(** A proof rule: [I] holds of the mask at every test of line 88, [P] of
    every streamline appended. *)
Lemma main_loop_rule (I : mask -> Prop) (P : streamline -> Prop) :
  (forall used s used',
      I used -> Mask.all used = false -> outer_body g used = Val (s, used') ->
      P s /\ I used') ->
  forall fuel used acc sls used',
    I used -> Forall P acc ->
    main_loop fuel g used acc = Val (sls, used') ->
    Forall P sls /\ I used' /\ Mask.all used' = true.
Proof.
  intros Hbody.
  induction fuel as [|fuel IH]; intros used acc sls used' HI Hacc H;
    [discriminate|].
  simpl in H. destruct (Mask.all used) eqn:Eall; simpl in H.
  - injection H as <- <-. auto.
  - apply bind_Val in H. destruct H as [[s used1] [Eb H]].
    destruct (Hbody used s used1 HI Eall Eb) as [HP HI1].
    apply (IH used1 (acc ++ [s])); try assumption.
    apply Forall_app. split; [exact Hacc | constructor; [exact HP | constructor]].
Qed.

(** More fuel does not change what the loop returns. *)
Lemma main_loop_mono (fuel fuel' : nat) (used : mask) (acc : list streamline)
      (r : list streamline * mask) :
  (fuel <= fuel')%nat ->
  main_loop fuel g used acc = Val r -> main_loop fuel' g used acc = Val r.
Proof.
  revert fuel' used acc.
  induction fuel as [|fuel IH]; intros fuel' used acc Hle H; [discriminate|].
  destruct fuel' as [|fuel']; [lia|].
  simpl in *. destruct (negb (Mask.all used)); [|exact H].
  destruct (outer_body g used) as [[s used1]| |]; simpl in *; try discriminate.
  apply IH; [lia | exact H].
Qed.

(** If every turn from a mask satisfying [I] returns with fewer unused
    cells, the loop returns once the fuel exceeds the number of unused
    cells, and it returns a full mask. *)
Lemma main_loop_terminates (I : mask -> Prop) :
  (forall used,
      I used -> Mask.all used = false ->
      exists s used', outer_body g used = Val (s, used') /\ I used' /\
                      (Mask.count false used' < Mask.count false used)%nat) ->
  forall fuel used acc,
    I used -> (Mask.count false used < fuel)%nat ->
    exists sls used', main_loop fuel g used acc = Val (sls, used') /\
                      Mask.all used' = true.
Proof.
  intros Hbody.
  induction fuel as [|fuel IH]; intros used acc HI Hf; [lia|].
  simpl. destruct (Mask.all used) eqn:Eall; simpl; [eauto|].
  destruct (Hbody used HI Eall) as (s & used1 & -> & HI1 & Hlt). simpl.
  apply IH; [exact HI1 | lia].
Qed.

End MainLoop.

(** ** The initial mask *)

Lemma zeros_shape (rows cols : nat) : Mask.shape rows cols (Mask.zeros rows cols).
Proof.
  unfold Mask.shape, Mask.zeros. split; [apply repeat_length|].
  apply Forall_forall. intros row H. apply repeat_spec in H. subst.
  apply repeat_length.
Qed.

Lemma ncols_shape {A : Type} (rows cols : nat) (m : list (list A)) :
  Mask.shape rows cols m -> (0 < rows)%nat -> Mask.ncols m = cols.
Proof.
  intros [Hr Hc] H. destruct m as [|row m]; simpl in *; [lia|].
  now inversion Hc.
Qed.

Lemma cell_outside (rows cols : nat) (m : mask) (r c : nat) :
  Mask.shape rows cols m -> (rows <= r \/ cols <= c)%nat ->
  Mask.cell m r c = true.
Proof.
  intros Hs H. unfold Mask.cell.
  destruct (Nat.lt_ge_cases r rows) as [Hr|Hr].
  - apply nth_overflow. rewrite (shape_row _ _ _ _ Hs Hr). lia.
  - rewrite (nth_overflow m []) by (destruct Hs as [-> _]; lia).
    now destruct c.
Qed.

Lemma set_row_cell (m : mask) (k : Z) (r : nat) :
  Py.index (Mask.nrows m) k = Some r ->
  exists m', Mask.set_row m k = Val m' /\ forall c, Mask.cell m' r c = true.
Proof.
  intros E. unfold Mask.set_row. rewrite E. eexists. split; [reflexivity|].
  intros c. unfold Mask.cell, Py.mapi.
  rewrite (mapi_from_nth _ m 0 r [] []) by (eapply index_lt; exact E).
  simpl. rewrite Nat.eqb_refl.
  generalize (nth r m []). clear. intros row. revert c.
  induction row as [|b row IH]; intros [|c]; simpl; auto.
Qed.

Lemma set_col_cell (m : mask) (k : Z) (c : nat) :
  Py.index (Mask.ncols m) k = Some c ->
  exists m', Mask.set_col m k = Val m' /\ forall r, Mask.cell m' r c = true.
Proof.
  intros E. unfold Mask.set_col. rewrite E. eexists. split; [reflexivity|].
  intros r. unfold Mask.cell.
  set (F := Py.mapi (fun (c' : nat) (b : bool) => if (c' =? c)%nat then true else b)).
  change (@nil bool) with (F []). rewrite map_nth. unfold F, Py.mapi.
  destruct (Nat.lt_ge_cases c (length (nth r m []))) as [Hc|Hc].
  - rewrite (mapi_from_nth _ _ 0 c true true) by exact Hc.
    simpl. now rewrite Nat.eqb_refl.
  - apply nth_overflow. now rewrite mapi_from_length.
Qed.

* * *

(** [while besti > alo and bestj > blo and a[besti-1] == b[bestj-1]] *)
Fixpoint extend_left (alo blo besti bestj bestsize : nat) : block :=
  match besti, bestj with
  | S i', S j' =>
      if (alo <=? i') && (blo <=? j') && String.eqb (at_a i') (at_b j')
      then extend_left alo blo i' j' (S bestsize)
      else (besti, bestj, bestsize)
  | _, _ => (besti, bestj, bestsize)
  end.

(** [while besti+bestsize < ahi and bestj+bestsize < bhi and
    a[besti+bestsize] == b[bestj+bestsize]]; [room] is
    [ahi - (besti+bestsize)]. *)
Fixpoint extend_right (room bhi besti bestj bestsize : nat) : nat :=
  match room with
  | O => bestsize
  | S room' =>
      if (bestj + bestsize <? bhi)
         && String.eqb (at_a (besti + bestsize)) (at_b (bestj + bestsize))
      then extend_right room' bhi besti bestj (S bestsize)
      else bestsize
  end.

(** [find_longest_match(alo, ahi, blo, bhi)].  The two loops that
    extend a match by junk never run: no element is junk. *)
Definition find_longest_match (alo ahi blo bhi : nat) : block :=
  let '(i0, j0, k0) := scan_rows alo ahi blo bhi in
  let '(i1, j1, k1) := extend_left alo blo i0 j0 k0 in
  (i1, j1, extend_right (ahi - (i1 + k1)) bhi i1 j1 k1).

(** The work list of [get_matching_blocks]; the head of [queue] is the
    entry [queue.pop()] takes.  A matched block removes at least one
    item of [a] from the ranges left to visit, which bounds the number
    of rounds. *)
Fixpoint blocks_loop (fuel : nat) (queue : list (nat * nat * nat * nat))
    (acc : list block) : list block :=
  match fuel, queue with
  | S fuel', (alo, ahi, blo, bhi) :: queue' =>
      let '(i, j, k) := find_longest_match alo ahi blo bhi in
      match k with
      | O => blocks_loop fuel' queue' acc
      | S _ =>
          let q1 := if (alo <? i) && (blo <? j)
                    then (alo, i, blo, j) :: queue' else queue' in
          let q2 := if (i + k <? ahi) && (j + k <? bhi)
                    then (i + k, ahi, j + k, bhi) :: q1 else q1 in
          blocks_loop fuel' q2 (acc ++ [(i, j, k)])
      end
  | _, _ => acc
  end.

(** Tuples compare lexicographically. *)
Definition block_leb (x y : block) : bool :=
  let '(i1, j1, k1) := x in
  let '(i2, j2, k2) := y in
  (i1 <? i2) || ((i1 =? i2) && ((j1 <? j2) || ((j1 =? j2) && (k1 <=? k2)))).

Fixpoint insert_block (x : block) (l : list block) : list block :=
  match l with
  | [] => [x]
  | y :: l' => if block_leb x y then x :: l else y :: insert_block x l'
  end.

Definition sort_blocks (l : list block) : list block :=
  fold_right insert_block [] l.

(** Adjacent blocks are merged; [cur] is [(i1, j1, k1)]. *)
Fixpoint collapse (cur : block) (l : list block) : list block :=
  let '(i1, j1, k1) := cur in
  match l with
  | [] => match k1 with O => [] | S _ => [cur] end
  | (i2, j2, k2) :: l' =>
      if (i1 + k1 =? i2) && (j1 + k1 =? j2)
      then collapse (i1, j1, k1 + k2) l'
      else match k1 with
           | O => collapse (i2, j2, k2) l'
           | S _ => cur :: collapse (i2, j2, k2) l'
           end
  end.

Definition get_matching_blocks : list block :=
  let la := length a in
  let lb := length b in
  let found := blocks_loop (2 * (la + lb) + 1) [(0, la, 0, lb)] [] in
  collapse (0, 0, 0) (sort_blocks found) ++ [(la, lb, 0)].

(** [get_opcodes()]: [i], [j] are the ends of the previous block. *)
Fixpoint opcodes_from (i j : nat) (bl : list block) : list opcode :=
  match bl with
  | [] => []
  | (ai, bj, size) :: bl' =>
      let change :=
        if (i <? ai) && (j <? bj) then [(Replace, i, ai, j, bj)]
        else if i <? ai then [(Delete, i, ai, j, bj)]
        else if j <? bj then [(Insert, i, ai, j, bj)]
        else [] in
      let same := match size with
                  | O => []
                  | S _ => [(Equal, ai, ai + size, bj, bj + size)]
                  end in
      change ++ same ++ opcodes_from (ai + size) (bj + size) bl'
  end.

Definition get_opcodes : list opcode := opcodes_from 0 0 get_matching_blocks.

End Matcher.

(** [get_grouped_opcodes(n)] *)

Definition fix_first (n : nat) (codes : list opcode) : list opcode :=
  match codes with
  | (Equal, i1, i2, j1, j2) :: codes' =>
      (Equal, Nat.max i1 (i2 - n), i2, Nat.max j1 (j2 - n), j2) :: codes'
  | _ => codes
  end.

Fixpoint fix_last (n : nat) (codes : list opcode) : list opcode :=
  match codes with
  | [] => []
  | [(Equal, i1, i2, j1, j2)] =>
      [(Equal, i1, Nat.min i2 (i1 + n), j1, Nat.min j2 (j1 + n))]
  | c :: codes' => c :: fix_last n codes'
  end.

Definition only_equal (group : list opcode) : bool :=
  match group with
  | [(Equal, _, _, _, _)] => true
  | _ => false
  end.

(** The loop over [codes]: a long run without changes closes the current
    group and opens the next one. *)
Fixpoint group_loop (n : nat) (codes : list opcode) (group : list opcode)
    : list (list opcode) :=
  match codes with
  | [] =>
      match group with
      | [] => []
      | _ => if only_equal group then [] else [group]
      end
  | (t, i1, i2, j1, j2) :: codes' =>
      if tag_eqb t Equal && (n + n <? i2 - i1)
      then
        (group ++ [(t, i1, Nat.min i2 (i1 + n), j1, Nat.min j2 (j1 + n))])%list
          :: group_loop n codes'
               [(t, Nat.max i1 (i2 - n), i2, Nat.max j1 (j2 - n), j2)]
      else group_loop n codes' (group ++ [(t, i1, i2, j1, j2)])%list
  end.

* **Problem requirements**:
Pull every line with "reflexivity" from the records.

* **Task answer**:
  intros E. unfold Mask.set_row. rewrite E. eexists. split; [reflexivity|].
  intros E. unfold Mask.set_col. rewrite E. eexists. split; [reflexivity|].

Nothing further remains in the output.